** Opening Data in this exercise block **
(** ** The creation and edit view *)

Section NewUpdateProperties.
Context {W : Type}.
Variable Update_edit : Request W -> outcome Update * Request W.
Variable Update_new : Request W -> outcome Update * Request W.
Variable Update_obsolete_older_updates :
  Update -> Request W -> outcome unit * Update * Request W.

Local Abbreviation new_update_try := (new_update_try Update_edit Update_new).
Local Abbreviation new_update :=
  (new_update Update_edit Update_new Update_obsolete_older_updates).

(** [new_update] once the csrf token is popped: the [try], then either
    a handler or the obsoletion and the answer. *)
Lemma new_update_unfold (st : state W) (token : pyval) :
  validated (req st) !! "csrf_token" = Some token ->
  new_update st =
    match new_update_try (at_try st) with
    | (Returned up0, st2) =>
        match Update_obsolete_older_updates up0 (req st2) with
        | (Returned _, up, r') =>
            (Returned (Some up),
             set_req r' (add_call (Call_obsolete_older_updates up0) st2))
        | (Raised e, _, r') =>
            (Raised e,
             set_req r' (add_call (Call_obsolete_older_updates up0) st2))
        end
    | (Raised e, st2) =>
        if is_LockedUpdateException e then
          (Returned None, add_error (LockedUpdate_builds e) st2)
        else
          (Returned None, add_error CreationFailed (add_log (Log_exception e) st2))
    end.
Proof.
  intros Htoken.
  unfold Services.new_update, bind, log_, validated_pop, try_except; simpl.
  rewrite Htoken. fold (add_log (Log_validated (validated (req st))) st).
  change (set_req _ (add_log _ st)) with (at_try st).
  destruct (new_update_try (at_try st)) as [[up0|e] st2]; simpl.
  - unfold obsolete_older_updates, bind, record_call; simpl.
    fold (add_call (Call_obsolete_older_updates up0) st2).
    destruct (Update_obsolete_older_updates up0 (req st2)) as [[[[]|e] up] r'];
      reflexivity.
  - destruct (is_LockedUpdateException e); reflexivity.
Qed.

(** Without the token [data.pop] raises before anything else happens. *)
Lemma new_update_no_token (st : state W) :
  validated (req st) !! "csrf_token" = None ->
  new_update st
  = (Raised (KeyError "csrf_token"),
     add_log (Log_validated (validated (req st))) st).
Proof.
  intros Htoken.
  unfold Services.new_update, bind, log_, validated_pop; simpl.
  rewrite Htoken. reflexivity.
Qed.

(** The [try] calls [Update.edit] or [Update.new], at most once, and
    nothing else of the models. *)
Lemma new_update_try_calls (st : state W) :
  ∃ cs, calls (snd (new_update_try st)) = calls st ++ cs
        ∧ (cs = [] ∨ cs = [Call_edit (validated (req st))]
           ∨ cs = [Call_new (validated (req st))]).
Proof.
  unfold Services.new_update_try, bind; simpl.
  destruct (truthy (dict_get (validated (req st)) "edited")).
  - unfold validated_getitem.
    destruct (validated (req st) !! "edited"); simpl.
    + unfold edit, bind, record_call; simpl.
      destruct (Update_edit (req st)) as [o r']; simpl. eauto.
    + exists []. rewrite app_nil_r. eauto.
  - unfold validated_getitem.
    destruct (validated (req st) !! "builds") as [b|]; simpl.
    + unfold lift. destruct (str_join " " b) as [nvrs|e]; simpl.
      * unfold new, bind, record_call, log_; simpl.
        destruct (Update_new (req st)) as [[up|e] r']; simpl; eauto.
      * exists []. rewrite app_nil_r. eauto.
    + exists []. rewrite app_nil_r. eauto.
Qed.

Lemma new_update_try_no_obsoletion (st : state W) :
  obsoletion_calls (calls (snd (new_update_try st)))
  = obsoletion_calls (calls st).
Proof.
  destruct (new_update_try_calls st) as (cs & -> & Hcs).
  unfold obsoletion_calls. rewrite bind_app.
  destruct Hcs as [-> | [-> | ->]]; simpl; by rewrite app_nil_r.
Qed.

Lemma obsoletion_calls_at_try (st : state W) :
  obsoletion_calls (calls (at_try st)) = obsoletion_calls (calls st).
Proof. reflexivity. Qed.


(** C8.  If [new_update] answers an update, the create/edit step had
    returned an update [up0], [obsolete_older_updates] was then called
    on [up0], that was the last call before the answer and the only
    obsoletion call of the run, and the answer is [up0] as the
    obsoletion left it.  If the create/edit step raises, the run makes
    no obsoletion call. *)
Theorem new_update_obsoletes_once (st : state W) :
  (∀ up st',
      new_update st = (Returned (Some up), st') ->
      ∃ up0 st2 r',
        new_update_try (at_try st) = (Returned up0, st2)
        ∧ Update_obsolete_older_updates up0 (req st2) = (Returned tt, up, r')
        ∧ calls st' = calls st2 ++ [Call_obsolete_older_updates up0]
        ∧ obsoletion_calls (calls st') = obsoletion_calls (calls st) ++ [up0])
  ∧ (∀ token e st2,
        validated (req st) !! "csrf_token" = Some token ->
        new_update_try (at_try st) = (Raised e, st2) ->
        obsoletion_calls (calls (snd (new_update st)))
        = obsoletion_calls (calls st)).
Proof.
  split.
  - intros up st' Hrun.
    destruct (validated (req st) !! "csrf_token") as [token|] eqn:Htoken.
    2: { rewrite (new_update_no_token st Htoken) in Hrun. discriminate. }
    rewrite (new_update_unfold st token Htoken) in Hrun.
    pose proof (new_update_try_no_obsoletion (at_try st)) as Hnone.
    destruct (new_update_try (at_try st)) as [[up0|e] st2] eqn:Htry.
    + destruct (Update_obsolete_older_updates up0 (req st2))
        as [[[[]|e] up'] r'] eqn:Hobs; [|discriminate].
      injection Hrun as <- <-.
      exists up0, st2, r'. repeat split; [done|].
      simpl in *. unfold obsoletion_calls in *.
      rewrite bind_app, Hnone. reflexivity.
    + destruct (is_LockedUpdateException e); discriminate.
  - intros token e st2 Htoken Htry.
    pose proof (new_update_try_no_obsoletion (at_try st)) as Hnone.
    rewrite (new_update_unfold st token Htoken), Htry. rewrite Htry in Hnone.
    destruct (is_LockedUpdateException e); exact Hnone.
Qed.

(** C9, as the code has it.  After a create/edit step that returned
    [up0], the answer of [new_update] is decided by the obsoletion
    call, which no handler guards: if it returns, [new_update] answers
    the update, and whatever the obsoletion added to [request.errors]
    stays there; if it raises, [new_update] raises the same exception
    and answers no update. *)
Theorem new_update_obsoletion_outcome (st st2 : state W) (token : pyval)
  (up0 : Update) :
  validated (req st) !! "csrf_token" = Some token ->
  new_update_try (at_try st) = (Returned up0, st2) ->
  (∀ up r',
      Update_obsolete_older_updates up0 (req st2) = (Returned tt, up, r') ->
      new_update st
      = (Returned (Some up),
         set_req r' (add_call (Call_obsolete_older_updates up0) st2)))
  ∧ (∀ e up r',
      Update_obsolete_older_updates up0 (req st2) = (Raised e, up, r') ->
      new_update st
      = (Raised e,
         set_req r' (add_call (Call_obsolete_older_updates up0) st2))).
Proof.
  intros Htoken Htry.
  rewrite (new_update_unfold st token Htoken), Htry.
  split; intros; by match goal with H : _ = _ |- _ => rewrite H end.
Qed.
** Closing Data in this exercise block **
** Opening Data in this exercise block **
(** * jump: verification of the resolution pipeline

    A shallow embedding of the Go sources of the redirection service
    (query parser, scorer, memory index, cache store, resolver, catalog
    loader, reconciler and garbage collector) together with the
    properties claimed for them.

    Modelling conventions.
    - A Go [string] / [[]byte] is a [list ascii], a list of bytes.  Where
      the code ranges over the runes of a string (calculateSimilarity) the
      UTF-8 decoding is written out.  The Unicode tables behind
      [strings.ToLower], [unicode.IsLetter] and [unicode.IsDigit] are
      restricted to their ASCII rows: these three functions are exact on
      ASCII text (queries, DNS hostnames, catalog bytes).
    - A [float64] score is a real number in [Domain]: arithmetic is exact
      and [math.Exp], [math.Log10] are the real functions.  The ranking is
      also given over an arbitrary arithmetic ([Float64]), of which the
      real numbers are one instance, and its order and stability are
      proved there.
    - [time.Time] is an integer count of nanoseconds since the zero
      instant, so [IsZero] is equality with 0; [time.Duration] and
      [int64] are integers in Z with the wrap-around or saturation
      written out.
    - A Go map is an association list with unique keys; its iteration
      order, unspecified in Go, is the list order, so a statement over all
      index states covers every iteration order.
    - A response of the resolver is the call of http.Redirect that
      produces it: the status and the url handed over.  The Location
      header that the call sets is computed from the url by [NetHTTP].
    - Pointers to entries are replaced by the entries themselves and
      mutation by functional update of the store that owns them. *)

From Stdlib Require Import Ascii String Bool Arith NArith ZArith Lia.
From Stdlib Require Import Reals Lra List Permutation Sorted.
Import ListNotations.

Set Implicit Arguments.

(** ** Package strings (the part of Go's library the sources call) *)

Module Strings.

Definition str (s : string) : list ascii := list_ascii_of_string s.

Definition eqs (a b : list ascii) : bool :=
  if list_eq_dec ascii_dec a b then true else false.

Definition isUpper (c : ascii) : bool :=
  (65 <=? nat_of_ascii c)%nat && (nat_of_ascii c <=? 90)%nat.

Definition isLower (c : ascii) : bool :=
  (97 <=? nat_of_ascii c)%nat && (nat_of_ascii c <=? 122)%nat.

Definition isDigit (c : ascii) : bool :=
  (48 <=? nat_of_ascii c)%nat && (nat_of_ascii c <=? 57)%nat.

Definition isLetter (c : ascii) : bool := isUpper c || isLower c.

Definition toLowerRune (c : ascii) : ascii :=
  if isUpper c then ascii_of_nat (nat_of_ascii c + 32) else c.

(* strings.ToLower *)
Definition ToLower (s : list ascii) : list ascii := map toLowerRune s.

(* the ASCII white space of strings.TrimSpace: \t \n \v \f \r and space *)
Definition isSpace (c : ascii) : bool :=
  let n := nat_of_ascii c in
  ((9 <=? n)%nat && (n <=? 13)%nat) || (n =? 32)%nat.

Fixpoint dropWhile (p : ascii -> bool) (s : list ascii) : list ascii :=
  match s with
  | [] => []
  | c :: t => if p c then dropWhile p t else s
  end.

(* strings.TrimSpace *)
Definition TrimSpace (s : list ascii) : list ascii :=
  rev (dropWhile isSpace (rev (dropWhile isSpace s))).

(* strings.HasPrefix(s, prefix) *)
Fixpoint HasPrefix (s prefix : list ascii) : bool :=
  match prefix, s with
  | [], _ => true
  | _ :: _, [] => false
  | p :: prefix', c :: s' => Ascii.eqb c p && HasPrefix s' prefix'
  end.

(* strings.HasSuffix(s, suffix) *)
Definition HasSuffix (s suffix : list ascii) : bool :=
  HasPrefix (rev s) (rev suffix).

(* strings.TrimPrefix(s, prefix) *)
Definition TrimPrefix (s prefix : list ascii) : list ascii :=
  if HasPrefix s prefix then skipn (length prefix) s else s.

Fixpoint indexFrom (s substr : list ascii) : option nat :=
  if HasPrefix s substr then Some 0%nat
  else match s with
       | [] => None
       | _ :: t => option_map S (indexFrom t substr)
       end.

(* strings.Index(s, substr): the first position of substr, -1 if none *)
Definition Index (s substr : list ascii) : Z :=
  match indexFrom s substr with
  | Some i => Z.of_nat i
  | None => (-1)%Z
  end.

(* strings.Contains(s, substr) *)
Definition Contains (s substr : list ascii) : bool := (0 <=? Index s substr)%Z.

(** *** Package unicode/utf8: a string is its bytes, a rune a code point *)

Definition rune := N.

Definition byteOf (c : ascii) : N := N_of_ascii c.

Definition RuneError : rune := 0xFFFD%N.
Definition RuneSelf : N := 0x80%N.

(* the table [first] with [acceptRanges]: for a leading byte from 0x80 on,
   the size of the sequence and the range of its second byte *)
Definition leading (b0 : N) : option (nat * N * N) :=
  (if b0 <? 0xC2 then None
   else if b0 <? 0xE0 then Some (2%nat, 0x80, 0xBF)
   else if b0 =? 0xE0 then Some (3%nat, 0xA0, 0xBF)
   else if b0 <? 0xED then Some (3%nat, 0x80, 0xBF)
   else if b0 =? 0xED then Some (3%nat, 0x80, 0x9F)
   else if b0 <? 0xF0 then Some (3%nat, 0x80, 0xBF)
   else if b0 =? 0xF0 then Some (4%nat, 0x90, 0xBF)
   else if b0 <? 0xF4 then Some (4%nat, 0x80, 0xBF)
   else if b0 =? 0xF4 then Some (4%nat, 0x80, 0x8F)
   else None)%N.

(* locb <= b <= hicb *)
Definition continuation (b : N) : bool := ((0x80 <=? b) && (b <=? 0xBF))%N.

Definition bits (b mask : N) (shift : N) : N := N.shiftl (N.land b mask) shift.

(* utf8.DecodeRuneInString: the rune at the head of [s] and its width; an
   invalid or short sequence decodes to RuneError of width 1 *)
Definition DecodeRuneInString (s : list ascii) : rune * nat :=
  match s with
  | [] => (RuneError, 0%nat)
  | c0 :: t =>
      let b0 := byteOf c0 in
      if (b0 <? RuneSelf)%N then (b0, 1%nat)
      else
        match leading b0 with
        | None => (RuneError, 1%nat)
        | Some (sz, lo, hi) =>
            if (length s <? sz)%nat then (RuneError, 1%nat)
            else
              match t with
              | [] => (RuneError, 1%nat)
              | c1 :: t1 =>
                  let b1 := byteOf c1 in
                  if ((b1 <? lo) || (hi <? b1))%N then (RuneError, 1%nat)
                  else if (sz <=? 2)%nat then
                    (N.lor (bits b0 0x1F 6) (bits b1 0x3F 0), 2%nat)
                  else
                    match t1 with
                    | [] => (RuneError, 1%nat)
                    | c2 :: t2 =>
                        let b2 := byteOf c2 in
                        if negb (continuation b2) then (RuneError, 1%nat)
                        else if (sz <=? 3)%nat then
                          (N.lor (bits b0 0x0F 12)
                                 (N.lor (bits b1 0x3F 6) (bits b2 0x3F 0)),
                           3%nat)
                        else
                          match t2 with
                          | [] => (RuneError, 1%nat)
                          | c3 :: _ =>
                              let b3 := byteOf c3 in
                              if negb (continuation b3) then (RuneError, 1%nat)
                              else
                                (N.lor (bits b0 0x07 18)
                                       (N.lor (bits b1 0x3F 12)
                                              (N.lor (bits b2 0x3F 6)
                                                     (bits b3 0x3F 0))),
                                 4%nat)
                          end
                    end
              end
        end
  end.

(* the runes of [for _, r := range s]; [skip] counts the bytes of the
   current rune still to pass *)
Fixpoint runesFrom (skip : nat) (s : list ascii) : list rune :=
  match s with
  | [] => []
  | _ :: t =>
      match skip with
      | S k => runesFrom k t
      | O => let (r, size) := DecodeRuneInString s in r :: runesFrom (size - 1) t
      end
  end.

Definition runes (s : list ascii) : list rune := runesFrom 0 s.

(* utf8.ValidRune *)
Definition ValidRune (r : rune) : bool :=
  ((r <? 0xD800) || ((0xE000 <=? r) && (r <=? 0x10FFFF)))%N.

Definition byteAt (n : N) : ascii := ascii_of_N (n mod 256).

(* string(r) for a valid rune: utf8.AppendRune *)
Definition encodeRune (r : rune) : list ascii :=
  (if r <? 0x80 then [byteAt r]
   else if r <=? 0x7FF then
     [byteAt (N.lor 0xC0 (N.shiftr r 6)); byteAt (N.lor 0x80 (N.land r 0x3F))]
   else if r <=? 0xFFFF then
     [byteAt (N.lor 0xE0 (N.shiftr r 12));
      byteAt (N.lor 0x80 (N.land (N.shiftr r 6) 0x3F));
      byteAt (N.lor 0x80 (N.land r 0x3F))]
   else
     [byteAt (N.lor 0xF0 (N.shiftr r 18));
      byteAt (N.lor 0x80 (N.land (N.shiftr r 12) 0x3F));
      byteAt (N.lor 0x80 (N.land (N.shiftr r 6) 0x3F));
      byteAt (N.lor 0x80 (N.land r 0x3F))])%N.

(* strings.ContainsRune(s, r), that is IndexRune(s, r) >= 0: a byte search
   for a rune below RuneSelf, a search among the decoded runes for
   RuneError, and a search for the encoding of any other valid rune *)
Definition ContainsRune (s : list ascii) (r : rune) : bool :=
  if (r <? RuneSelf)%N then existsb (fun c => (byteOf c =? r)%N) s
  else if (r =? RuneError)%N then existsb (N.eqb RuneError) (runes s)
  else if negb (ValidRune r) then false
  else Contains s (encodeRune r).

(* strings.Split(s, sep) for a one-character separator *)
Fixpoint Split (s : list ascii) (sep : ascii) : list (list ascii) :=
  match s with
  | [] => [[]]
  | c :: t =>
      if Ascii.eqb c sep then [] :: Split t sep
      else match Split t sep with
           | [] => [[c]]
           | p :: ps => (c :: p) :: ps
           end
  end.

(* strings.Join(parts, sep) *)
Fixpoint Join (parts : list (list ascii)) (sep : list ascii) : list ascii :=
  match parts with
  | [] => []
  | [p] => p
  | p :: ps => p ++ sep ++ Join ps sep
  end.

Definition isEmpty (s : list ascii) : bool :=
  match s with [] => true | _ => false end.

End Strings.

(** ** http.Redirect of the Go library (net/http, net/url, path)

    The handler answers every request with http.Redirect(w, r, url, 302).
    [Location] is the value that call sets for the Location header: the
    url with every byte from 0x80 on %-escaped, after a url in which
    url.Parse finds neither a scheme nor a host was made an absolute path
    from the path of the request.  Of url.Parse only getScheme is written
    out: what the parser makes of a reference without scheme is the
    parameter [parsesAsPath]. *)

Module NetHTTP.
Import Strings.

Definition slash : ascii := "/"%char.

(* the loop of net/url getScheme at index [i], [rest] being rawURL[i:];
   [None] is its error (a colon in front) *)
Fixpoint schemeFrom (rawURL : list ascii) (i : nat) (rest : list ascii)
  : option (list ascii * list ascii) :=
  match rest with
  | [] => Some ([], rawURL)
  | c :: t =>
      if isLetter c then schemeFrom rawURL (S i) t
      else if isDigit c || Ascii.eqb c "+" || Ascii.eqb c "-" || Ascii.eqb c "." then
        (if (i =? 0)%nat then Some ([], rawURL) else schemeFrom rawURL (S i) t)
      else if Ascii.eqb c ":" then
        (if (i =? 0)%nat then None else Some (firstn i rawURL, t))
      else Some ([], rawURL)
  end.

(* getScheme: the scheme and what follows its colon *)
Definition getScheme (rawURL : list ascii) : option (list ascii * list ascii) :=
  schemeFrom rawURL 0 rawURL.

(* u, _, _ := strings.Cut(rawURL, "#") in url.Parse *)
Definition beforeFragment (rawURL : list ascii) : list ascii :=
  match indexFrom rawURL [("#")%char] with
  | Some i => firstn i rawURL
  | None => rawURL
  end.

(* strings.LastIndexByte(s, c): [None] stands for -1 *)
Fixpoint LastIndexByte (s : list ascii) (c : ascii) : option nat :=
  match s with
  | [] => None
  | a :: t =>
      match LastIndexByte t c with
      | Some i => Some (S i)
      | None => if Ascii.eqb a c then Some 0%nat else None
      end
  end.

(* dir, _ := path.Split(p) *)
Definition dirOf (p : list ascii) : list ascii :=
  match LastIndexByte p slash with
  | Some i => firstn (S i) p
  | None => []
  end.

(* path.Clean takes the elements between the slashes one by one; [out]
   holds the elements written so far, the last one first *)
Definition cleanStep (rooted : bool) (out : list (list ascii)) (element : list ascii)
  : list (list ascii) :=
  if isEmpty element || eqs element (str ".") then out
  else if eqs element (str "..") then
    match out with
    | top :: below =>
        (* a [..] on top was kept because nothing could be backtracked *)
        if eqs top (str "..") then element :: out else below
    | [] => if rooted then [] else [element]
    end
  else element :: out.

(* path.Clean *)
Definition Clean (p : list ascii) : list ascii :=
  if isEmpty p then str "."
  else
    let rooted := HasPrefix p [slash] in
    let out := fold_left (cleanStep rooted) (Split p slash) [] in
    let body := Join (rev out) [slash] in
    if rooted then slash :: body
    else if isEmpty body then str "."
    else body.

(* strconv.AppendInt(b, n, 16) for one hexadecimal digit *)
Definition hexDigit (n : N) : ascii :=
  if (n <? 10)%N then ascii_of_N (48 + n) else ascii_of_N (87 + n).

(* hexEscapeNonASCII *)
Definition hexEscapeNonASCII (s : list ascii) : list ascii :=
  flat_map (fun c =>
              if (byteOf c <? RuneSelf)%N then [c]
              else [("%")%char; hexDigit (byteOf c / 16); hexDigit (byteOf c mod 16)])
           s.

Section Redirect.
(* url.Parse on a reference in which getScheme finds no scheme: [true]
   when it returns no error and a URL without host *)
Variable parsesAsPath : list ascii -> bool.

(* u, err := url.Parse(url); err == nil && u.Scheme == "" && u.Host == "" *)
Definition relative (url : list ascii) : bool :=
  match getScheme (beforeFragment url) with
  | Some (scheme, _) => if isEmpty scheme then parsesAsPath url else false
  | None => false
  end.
** Closing Data in this exercise block **
** Opening Data in this exercise block **
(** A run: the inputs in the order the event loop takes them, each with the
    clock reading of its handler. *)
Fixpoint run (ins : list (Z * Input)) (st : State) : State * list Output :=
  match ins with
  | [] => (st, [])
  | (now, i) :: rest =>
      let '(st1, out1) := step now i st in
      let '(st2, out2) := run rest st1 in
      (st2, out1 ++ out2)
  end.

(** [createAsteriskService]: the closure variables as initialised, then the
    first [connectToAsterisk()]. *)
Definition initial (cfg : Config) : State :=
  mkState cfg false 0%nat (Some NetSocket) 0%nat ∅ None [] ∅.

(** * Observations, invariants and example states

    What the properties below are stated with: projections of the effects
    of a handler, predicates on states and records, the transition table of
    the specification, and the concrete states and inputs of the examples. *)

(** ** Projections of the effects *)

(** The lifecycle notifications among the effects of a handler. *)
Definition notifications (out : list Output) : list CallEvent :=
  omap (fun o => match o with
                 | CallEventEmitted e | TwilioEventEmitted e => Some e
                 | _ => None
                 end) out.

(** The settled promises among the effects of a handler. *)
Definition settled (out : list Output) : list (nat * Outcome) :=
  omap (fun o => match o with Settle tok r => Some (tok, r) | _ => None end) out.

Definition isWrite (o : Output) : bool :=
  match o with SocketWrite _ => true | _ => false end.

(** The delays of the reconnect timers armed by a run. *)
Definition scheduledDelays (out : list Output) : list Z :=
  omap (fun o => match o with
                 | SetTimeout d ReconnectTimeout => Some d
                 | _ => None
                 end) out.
** Closing Data in this exercise block **
What is being asked: Search the records for the word "reference" and return every line that holds it.

Answer section:
    out: what the parser makes of a reference without scheme is the
(* url.Parse on a reference in which getScheme finds no scheme: [true]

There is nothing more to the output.